Benchmarks will often vary across the landscape based on natural environmental gradients and it is important to take these variations into account when setting benchmarks. The goal is to ensure we are comparing assessed sites to those with similar potential. Thus, similar biophysical areas with similar ecological potential should have similar benchmarks. In contrast, areas with large differences in ecological potential may have large differences in benchmarks. There are numerous approaches for accomplishing this that range from landscape classification systems to modeling continuous ecological gradients. Ecological site descriptions (Caudle et al. 2013), grouping least disturbed sites by ecoregion or stream size (Hughes et al. 1986; Hawkins et al. 2000), or grouping sites by Rosgen stream type are examples of landscape classification.
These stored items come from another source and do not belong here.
(** ** Expiry of the cache *)

(** C3: starting where the key has no live entry and the discovery
    succeeds, a listing starts exactly one process and stores its result
    with the current time.  Any later listing less than 60 seconds after
    that time returns the stored sequence and leaves the world as it is (no
    process, no write), so the two listings started one process.  A listing
    60 seconds or more after that time starts one more process, and when
    that one gives output, its result is returned and the entry of the key
    is replaced by a new one carrying the new time. *)
Theorem listing_is_cached_for_sixty_seconds
    (env : Env) (directory : Setting string)
    (extra_options : Setting (list string)) (w : World) (out : string) :
  let key := key_of env directory extra_options w in
  let listServices := choices env directory extra_options in
  live w key = false ->
  env_capture env (clock w) (fst key) (discovery_argv (snd key)) = inr out ->
  let found := map Py.strip (Py.splitlines out) in
  let w1 := snd (listServices w) in
  fst (listServices w) = inr found
  /\ journal w1 = journal w ++ [discovery (fst key) (snd key)]
  /\ disk w1 = <[key := mkEntry key found (clock w)]> (disk w)
  /\ (forall t, t - clock w < 60 ->
        listServices (set_clock t w1) = (inr found, set_clock t w1))
  /\ (forall t, 60 <= t - clock w ->
        let w2 := snd (listServices (set_clock t w1)) in
        journal w2 = journal w1 ++ [discovery (fst key) (snd key)]
        /\ forall out',
             env_capture env t (fst key) (discovery_argv (snd key)) = inr out' ->
             let found' := map Py.strip (Py.splitlines out') in
             fst (listServices (set_clock t w1)) = inr found'
             /\ disk w2 = <[key := mkEntry key found' t]> (disk w)
             /\ disk w2 !! key = Some (mkEntry key found' t)).
Proof.
  intros key listServices Hlive Hout found w1.
  assert (Hrun : listServices w =
                 (inr found,
                  set_disk (<[key := mkEntry key found (clock w)]> (disk w))
                    (record_invocation (discovery (fst key) (snd key)) w))).
  { unfold listServices. rewrite choices_run, compute_miss by exact Hlive.
    fold key. rewrite Hout. reflexivity. }
  assert (Hw1 : w1 = set_disk (<[key := mkEntry key found (clock w)]> (disk w))
                       (record_invocation (discovery (fst key) (snd key)) w))
    by (unfold w1; rewrite Hrun; reflexivity).
  assert (Hlook : disk w1 !! key = Some (mkEntry key found (clock w)))
    by (rewrite Hw1; simpl; apply lookup_insert_eq).
  assert (Hkey : forall t, key_of env directory extra_options (set_clock t w1) = key)
    by (intros t; rewrite Hw1; reflexivity).
  split; [rewrite Hrun; reflexivity|].
  split; [rewrite Hw1; reflexivity|].
  split; [rewrite Hw1; reflexivity|].
  split.
  - intros t Ht. unfold listServices. rewrite choices_run, Hkey.
    rewrite (compute_hit env (fst key) (snd key) (set_clock t w1)
               (mkEntry key found (clock w))).
    + reflexivity.
    + exact Hlook.
    + unfold fresh. simpl. apply Z.ltb_lt. exact Ht.
  - intros t Ht w2.
    assert (Hstale : live (set_clock t w1) key = false).
    { unfold live. simpl. rewrite Hlook. unfold fresh. simpl.
      apply Z.ltb_ge. exact Ht. }
    assert (Hrun2 : listServices (set_clock t w1) =
                    compute env (fst key) (snd key) (set_clock t w1))
      by (unfold listServices; rewrite choices_run, Hkey; reflexivity).
    unfold w2. rewrite Hrun2, compute_miss by exact Hstale. simpl clock.
    split.
    + destruct (env_capture env t (fst key) (discovery_argv (snd key)));
        reflexivity.
    + intros out' Hout'. cbv zeta.
      set (found' := map Py.strip (Py.splitlines out')).
      rewrite Hout'. simpl. fold found'.
      split; [reflexivity|].
      change (<[key := mkEntry key found' t]> (disk w1)
              = <[key := mkEntry key found' t]> (disk w)
              /\ <[key := mkEntry key found' t]> (disk w1) !! key
                 = Some (mkEntry key found' t)).
      split; [|apply lookup_insert_eq].
      rewrite Hw1. simpl. apply insert_insert_eq.
Qed.

Lemma listing_is_cached_for_sixty_seconds_witness :
  fst (choices changing_host app_dir app_flags (initial_world "/home/alice"))
  = inr (map Py.strip (Py.splitlines sample_output)).
Proof.
  apply (listing_is_cached_for_sixty_seconds changing_host app_dir app_flags
           (initial_world "/home/alice") sample_output); reflexivity.
Defined.

(** Three listings at 0 s, 59 s and 60 s on that host: the second is served
    from the cache, the third is a new discovery. *)
Example three_listings :
  let ls := choices changing_host app_dir app_flags in
  let w1 := snd (ls (initial_world "/home/alice")) in
  let w2 := snd (ls (set_clock 59 w1)) in
  let r3 := ls (set_clock 60 w2) in
  fst (ls (set_clock 59 w1)) = inr ["web"; "worker"; ""; "db"]
  /\ length (journal w2) = 1%nat
  /\ fst r3 = inr ["api"]
  /\ length (journal (snd r3)) = 2%nat.
Proof. vm_compute. repeat split. Qed.

(** ** Completion *)

(** C5: when the listing returns [found], the completion returns, in the
    same world, the elements of [found] that start with the prefix (those of
    the form prefix followed by some text, compared character by character
    with no case folding), in the order of [found]; the empty prefix returns
    all of [found], and "web" on ["web"; "worker"; "webhook"] returns
    ["web"; "webhook"]. *)
Theorem completion_filters_by_prefix
    (env : Env) (directory : Setting string)
    (extra_options : Setting (list string)) (incomplete : string)
    (w w' : World) (found : list string) :
  choices env directory extra_options w = (inr found, w') ->
  exists candidates,
    complete env directory extra_options incomplete w = (inr candidates, w')
    /\ candidates
       = List.filter (fun s => Py.str_startswith s incomplete) found
    /\ sublist candidates found
    /\ (forall s, In s candidates <->
                  In s found /\ exists rest, s = incomplete +:+ rest)
    /\ (incomplete = "" -> candidates = found)
    /\ (found = ["web"; "worker"; "webhook"] -> incomplete = "web" ->
        candidates = ["web"; "webhook"])
    /\ (found = ["web"; "worker"; "webhook"] -> incomplete = "Web" ->
        candidates = []).
Proof.
  intros Hls.
  exists (List.filter (fun s => Py.str_startswith s incomplete) found).
  split; [rewrite complete_run, Hls; reflexivity|].
  split; [reflexivity|].
  split; [|split; [|split; [|split]]].
  - clear Hls. induction found as [|s found IH]; simpl; [constructor|].
    destruct (Py.str_startswith s incomplete);
      [apply sublist_skip | apply sublist_cons]; exact IH.
  - intros s. rewrite filter_In, PyFacts.str_startswith_spec. reflexivity.
  - intros ->. clear Hls. induction found as [|s found IH]; simpl;
      [reflexivity | f_equal; exact IH].
  - intros -> ->. reflexivity.
  - intros -> ->. reflexivity.
Qed.

Lemma completion_filters_by_prefix_witness :
  exists candidates,
    complete web_host app_dir app_flags "web" (initial_world "/home/alice")
    = (inr candidates,
       snd (choices web_host app_dir app_flags (initial_world "/home/alice")))
    /\ candidates = ["web"; "webhook"].
Proof.
  destruct (completion_filters_by_prefix web_host app_dir app_flags "web"
              (initial_world "/home/alice")
              (snd (choices web_host app_dir app_flags
                      (initial_world "/home/alice")))
              ["web"; "worker"; "webhook"] eq_refl)
    as [candidates [Hrun [_ [_ [_ [_ [Hweb _]]]]]]].
  exists candidates. split; [exact Hrun | apply Hweb; reflexivity].
Defined.

(** ** The docker-group check *)

Lemma existsb_eqb_In (x : string) (l : list string) :
  existsb (String.eqb x) l = true <-> In x l.
Proof.
  rewrite existsb_exists. split.
  - intros [y [Hin Heq]]. apply String.eqb_eq in Heq. congruence.
  - intros Hin. exists x. split; [exact Hin | apply String.eqb_refl].
Qed.

Lemma member_of_spec all_groups user name :
  member_of all_groups user name = true <->
  exists g, In g all_groups /\ gr_name g = name /\ In user (gr_mem g).
Proof.
  unfold member_of. rewrite existsb_exists.
  split; intros [g [Hin H]]; exists g; (split; [exact Hin|]).
  - apply andb_true_iff in H as [Hn Hm].
    apply String.eqb_eq in Hn. apply existsb_eqb_In in Hm. auto.
  - destruct H as [Hn Hm]. apply andb_true_iff.
    split; [apply String.eqb_eq; exact Hn | apply existsb_eqb_In; exact Hm].
Qed.

Section GroupCheck.
Variable env : Env.
(** The body of the [try] inside the [for] loop. *)
Definition try_place (sess : Session) (link : string) (s : PlaceScraper)
    : outcome * PlaceScraper :=
  match page_goto sess link s with
  | (Raise m, s1) => (Raised m, s1)
  | (Ok _, s1) =>
      if check_for_captcha (page s1)
      then (Raised "CAPTCHA detected, rotating proxy", s1)
      else
        let '(place_data, s2) := parse_place_details (clock_now sess (tick s1)) s1 in
        let s3 := match place_data with
                  | Some p => set_scraped_places (scraped_places s2 ++ [p]) s2
                  | None => s2
                  end in
        match page_go_back sess s3 with
        | (Ok _, s4) => (Returned, s4)
        | (Raise m, s4) => (Raised m, s4)
        end
  end.

(** The [for i, link in enumerate(result_links)] loop. *)
Fixpoint links_loop (result_links : list string) (sess : Session) (s : PlaceScraper)
    : outcome * PlaceScraper :=
  match result_links with
  | [] => (Returned, s)
  | link :: rest =>
      if Z.of_nat (length (scraped_places s)) >=? max_results s then (Returned, s)
      else
        match try_place sess link s with
        | (Returned, s1) => links_loop rest sess s1
        | (Raised e, s1) =>
            if Str.contains "CAPTCHA" e then (Raised e, s1)
            else links_loop rest sess s1
        end
  end.

(** The body of the outer [try]. *)
Definition attempt (sess : Session) (s : PlaceScraper) : outcome * PlaceScraper :=
  match setup_browser sess with
  | Raise m => (Raised m, s)
  | Ok _ =>
      match search_google_maps sess s with
      | (false, s1) => (Raised "Search failed or blocked", s1)
      | (true, s1) =>
          match collect_results s1 with
          | [] => (Raised "No results found", s1)
          | result_links => links_loop result_links sess s1
          end
      end
  end.

(** The [while retry_count < max_retries] loop. *)
Fixpoint session_loop (w : World) (max_retries : Z) (remaining : nat) (retry_count : Z)
    (s : PlaceScraper) : list Place * PlaceScraper :=
  match remaining with
  | O => (scraped_places s, s)
  | S remaining' =>
      let '(proxy, pm) := get_next_proxy (proxy_manager s) in
      let s1 := new_session (Z.to_nat retry_count) proxy (set_proxy_manager pm s) in
      match attempt (session w (Z.to_nat retry_count) proxy) s1 with
      | (Returned, s2) =>
          let s3 := step [EvTeardown] s2 in
          (scraped_places s3, s3)
      | (Raised e, s2) =>
          let retry_count' := retry_count + 1 in
          let s2' := step [EvAttemptFailed retry_count' e] s2 in
          let s3 := if retry_count' <? max_retries then step [EvSleep] s2' else s2' in
          session_loop w max_retries remaining' retry_count' (step [EvTeardown] s3)
      end
  end.

(** [scrape_with_retry(max_retries)] *)
Definition scrape_with_retry (w : World) (max_retries : Z) (s : PlaceScraper)
    : list Place * PlaceScraper :=
  session_loop w max_retries (Z.to_nat max_retries) 0 s.

End WithLibraries.

End Scraper.

(** ** Statements about the ledger *)

(** A ledger just created, over the files already on disk. *)
Definition fresh_ledger (link_type timestamp : string) (d : Disk) : Ledger :=
  {| saver := IncrementalSaver_init link_type timestamp; disk := d |}.

(** The calls made on a ledger during a run. *)
Inductive Call :=
| CallSavePlace (io : IO) (place : Dict)
| CallSaveFailedUrl (ok : bool) (url error : string).

Definition run_call (l : Ledger) (c : Call) : Ledger :=
  match c with
  | CallSavePlace io place => save_place io place l
  | CallSaveFailedUrl ok url error => save_failed_url ok url error l
  end.

Definition run_calls (calls : list Call) (l : Ledger) : Ledger :=
  fold_left run_call calls l.

(** No write to the CSV or JSONL stream fails. *)
Definition stream_writes_ok (c : Call) : Prop :=
  match c with
  | CallSavePlace io _ => csv_ok io = true /\ jsonl_ok io = true
  | CallSaveFailedUrl _ _ _ => True
  end.

Definition lines_of (fn : string) (l : Ledger) : list Line := default [] (disk l !! fn).

Definition has_url (u : string) (row : Dict) : Prop :=
  Config.dict_get "google_maps_url" row = Some (VStr u).

(** [u] is in the processed set. *)
Definition processed (u : string) (l : Ledger) : Prop :=
  PySet.mem (VStr u) (scraped_urls (saver l)) = true.

(** A record of [u] is in the CSV stream, in the JSONL stream, or a failure
    entry of [u] is in the failure log. *)
Definition in_csv (u : string) (l : Ledger) : Prop :=
  exists row, CsvRow row ∈ lines_of (csv_filename (saver l)) l /\ has_url u row.

Definition in_jsonl (u : string) (l : Ledger) : Prop :=
  exists row, JsonLine row ∈ lines_of (jsonl_filename (saver l)) l /\ has_url u row.

Definition in_failure_log (u : string) (l : Ledger) : Prop :=
  exists error,
    TextLine (u +:+ " | Error: " +:+ error +:+ newline)
      ∈ lines_of (failed_filename (saver l)) l.

Definition durably_written (u : string) (l : Ledger) : Prop :=
  in_csv u l \/ in_jsonl u l \/ in_failure_log u l.

(** The ledger invariant in the words of the specification. *)
Definition ledger_invariant (l : Ledger) : Prop :=
  forall u, processed u l <-> durably_written u l.

Definition ledger_invariant_claim : Prop :=
  forall link_type timestamp calls,
    ledger_invariant (run_calls calls (fresh_ledger link_type timestamp ∅)).

(** The resume round trip in the words of the specification: whatever the
    file system does, a fresh instance on the same files finds the URL. *)
Definition resume_round_trip_claim : Prop :=
  forall (io : IO) (readable : bool) (place : Dict) (url : string) (l : Ledger)
         (fresh : IncrementalSaver),
    has_url url place ->
    base_filename fresh = base_filename (saver l) ->
    scraped_urls fresh = PySet.empty ->
    PySet.mem (VStr url)
      (load_resume_state readable fresh (disk (save_place io place l))) = true.


(** *** Sample data *)

Definition sample_place : Place :=
  {| name := "Cafe Uno";
     address := Some "1 Main St";
     latitude := Some 25.75%float;
     longitude := Some (-80.25)%float;
     phone := None; email := None; website := None;
     google_maps_url := "https://www.google.com/maps/place/Cafe+Uno";
     category := Some "Cafe"; rating := Some 4.5%float;
     hours := None; price_level := None; business_status := None;
     scraped_at := "2024-05-01T10:00:00" |}.

Definition sample_url : string := "https://www.google.com/maps/place/Cafe+Uno".

Definition io_ok : IO :=
  {| csv_ok := true; jsonl_ok := true; resume_ok := true; now := "2024-05-01T10:00:01";
     csv_failure := CsvOpenFails; jsonl_failure := AppendOpenFails;
     resume_failure := RewriteOpenFails |}.

Definition io_streams_fail : IO :=
  {| csv_ok := false; jsonl_ok := false; resume_ok := true; now := "2024-05-01T10:00:01";
     csv_failure := CsvOpenFails; jsonl_failure := AppendOpenFails;
     resume_failure := RewriteOpenFails |}.

Definition io_resume_fails : IO :=
  {| csv_ok := true; jsonl_ok := true; resume_ok := false; now := "2024-05-01T10:00:01";
     csv_failure := CsvOpenFails; jsonl_failure := AppendOpenFails;
     resume_failure := RewriteOpenFails |}.

(** The CSV row cannot be written; the rewrite of the resume file fails
    after the file has been opened. *)
Definition io_row_fails : IO :=
  {| csv_ok := false; jsonl_ok := true; resume_ok := true; now := "2024-05-01T10:00:01";
     csv_failure := CsvRowFails; jsonl_failure := AppendOpenFails;
     resume_failure := RewriteOpenFails |}.

Definition io_resume_truncates : IO :=
  {| csv_ok := true; jsonl_ok := true; resume_ok := false; now := "2024-05-01T10:00:02";
     csv_failure := CsvOpenFails; jsonl_failure := AppendOpenFails;
     resume_failure := RewriteDumpFails "{" |}.

Definition sample_ledger : Ledger := fresh_ledger "search" "20240501_100000" ∅.

(** The lines [save_place] adds to the CSV stream: the header if the file
    was not there, and the row; a call that fails at [writerow] has written
    the header. *)
Definition csv_written (io : IO) (place : Dict) (l : Ledger) : list Line :=
  let header := if path_exists (csv_filename (saver l)) (disk l) then []
                else [CsvHeader (map fst place)] in
  if csv_ok io then header ++ [CsvRow place]
  else
    match csv_failure io with
    | CsvRowFails => header
    | _ => []
    end.

Definition jsonl_written (io : IO) (place : Dict) : list Line :=
  if jsonl_ok io then [JsonLine place] else [].

(** The two halves of the invariant that the code keeps. *)
Definition written_implies_processed (l : Ledger) : Prop :=
  forall u, in_csv u l \/ in_jsonl u l -> processed u l.

Definition processed_implies_written (l : Ledger) : Prop :=
  forall u, processed u l -> in_csv u l /\ in_jsonl u l.

Definition sample_calls : list Call :=
  [ CallSavePlace io_ok (to_dict sample_place);
    CallSaveFailedUrl true "https://www.google.com/maps/place/Bar+Dos" "Timeout" ].

(** ** Statements about the deduplicator *)

(** A record with the three fields the deduplicator reads. *)
Definition bare_place (name0 : string) (lat lon : option float) : Place :=
  {| name := name0; address := None; latitude := lat; longitude := lon;
     phone := None; email := None; website := None; google_maps_url := EmptyString;
     category := None; rating := None; hours := None; price_level := None;
     business_status := None; scraped_at := EmptyString |}.

(** One submission: [is_duplicate], and on acceptance the append to
    [scraped_places] that [scrape_with_retry] makes with the record built by
    [parse_place_details]. *)
Definition submit {libs : Libraries} (name0 : string) (lat lon : option float)
    (st : gset string * list Place) : bool * (gset string * list Place) :=
  let '(dup, seen) := is_duplicate name0 lat lon (st.1) (st.2) in
  (dup, (seen, if dup then st.2 else st.2 ++ [bare_place name0 lat lon])).

(** [place] has coordinates in the sense of the code: both truthy. *)
Definition located (place : Place) : bool :=
  float_truthy (latitude place) && float_truthy (longitude place).

(** [place] is within the tolerance radius of the point. *)
Definition within_tolerance {libs : Libraries} (lat lon : float) (place : Place) : bool :=
  PrimFloat.ltb
    (geodesic (lat, lon) (float_or_zero (latitude place), float_or_zero (longitude place)))
    Config.GEO_TOLERANCE_METERS.

(** Library stand-ins for the examples: every two points are 11 m apart, or
    exactly 25 m apart. *)
Definition libs_11m : Libraries :=
  {| geodesic := fun _ _ => 11%float; quote_plus := fun s => s;
     email_findall := fun _ => []; urljoin := fun base url => base +:+ url |}.

Definition libs_25m : Libraries :=
  {| geodesic := fun _ _ => 25%float; quote_plus := fun s => s;
     email_findall := fun _ => []; urljoin := fun base url => base +:+ url |}.

(** ** Statements about the runs *)

(** The session attempts and the page fetches in a trace. *)
Fixpoint session_count (t : list Event) : nat :=
  match t with
  | [] => 0%nat
  | EvSession _ _ :: t' => S (session_count t')
  | _ :: t' => session_count t'
  end.

(** The attempts that ended in the handler of the outer [try]. *)
Fixpoint failure_count (t : list Event) : nat :=
  match t with
  | [] => 0%nat
  | EvAttemptFailed _ _ :: t' => S (failure_count t')
  | _ :: t' => failure_count t'
  end.

Fixpoint gotos (t : list Event) : list string :=
  match t with
  | [] => []
  | EvGoto url :: t' => url :: gotos t'
  | _ :: t' => gotos t'
  end.

(** The addresses fetched in the second tab, the one opened on a business
    website. *)
Fixpoint site_gotos (t : list Event) : list string :=
  match t with
  | [] => []
  | EvSiteGoto url :: t' => url :: site_gotos t'
  | _ :: t' => site_gotos t'
  end.

Definition site_event (e : Event) : Prop :=
  match e with
  | EvSiteGoto _ => True
  | _ => False
  end.

(** A world in which every page that loads is classified as blocked. *)
Definition always_blocked (w : World) : Prop :=
  forall n proxy tick0 url p,
    goto (session w n proxy) tick0 url = Ok p -> check_for_captcha p = true.

(** What an operation of the link scraper may do to the scraper: the result
    cap is kept, no session is opened, accepted records are only appended. *)
Definition link_grows (s s' : ScraperByLink.LinkScraper) : Prop :=
  ScraperByLink.max_results s' = ScraperByLink.max_results s
  /\ session_count (ScraperByLink.trace s') = session_count (ScraperByLink.trace s)
  /\ failure_count (ScraperByLink.trace s') = failure_count (ScraperByLink.trace s)
  /\ exists extra,
       ScraperByLink.scraped_places s' = ScraperByLink.scraped_places s ++ extra.

(** In keyword mode the list of accepted records does not even grow. *)
Definition keyword_keeps (s s' : Scraper.PlaceScraper) : Prop :=
  Scraper.max_results s' = Scraper.max_results s
  /\ session_count (Scraper.trace s') = session_count (Scraper.trace s)
  /\ failure_count (Scraper.trace s') = failure_count (Scraper.trace s)
  /\ Scraper.scraped_places s' = Scraper.scraped_places s.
Site-specific empirical models (e.g., Hill et al. 2013; Olson and Hawkins, 2012) avoid the need for categorizing of landscapes into discrete categories by modeling continuous environmental gradients, with each assessed site capable of having different potential.

Benchmarks may also vary based on management objectives. For example, a post-treatment objective for an Emergency Stabilization treatment may differ from an objective for a land health standard that is evaluated on an ecological site within a grazing allotment. Within BLM, there may be specific policy guidance that informs objectives (see discussion below). Rather than varying benchmarks based on management objectives, another approach is to vary the proportion of the landscape required to meet the benchmark. This approach enables land managers to strive for a consistent set of conditions, but make management decisions about the percentage of resources that meet those conditions based on their management objectives. For example, a larger proportion of the landscape may be required to meet benchmarks in a Wilderness Study Area compared to a motorized recreation area.

Approaches for setting benchmarks

The key to setting benchmarks is to clearly document and justify the approach you take. Below, we provide an overview of common approaches to setting benchmarks (Figure 1). These approaches vary in their potential for bias, our ability to quantify bias, ease of communication, applicability to the management question, and availability in your geographic region. However, all can be defensible if used appropriately and your reasoning is well-documented. Often, a combination of these approaches is required to cover different monitoring indicators or to provide multiple lines of evidence and increase confidence in the benchmark. Best professional judgment including review by an interdisciplinary team should inform any benchmark setting approach.

Figure 1. Overview of approaches and example sources for setting benchmarks.

Policy.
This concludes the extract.